■ **Data extracts**:

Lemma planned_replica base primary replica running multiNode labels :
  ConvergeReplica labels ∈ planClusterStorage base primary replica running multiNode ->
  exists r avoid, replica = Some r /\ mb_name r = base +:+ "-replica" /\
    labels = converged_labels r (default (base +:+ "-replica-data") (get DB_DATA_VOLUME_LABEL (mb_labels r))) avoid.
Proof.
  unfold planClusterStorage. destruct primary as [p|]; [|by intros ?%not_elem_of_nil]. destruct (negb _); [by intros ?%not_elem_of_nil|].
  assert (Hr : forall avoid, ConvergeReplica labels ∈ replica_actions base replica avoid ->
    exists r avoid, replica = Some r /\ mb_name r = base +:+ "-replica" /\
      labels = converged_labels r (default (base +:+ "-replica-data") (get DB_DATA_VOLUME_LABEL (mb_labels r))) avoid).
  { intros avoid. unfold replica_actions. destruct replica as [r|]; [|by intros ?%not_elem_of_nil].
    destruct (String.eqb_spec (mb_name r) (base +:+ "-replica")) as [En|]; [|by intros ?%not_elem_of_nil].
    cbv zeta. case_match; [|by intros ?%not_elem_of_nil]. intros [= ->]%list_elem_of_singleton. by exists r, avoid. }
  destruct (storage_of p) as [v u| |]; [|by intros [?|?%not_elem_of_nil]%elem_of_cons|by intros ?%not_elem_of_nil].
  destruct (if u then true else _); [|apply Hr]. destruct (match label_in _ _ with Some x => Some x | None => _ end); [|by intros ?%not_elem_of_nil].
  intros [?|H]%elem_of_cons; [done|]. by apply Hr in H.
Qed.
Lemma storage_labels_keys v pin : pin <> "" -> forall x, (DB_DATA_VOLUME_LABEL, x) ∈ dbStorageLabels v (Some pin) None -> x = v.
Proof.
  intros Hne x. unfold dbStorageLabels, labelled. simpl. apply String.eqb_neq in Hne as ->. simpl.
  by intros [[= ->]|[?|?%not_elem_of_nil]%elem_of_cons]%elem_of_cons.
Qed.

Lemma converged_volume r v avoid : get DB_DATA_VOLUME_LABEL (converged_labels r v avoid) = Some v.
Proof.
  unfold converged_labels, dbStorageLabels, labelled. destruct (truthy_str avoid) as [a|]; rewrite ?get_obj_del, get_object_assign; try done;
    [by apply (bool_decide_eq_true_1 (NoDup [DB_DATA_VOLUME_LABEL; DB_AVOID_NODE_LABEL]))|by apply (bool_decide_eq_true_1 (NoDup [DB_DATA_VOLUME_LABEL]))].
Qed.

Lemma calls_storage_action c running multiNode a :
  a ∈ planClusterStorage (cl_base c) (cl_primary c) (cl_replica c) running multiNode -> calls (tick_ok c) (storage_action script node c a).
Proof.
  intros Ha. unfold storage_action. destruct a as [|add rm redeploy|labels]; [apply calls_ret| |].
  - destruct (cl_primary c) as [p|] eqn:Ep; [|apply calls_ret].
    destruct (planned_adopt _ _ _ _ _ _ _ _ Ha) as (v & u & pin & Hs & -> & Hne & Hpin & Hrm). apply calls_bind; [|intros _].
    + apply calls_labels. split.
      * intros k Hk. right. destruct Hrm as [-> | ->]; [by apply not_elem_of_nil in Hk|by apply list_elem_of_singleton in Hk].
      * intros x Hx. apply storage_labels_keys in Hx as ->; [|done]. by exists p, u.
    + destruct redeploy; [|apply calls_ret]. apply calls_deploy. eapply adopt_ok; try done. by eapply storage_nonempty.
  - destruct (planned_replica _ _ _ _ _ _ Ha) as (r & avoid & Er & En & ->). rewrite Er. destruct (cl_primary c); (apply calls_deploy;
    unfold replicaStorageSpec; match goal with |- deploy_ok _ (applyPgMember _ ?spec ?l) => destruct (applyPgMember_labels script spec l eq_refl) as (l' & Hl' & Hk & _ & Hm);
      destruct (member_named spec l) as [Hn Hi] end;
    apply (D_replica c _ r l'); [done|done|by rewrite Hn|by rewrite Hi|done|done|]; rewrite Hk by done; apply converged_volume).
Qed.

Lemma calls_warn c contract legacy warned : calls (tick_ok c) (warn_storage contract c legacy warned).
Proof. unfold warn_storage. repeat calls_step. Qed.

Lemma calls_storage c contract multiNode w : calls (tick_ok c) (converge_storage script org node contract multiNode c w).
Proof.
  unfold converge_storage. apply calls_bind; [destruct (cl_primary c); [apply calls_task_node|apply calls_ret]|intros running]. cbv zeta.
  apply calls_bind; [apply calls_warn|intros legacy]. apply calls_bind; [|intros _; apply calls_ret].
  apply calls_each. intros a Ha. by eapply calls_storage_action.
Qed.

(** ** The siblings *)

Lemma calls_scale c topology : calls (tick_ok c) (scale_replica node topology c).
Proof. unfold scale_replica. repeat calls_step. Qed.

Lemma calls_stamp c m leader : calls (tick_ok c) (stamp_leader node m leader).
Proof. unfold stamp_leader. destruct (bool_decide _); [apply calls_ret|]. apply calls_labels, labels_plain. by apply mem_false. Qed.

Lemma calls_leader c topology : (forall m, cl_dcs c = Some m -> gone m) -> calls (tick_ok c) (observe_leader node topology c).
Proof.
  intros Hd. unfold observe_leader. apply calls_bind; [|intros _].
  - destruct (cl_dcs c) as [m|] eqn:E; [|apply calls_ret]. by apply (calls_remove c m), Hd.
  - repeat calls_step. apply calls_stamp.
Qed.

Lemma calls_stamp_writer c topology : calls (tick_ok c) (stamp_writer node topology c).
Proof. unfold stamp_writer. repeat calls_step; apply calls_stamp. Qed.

■ **What you have to do**: Scan the material above and copy every line that holds the string "with".

■ **Written response**:
  destruct (if u then true else _); [|apply Hr]. destruct (match label_in _ _ with Some x => Some x | None => _ end); [|by intros ?%not_elem_of_nil].
    unfold replicaStorageSpec; match goal with |- deploy_ok _ (applyPgMember _ ?spec ?l) => destruct (applyPgMember_labels script spec l eq_refl) as (l' & Hl' & Hk & _ & Hm);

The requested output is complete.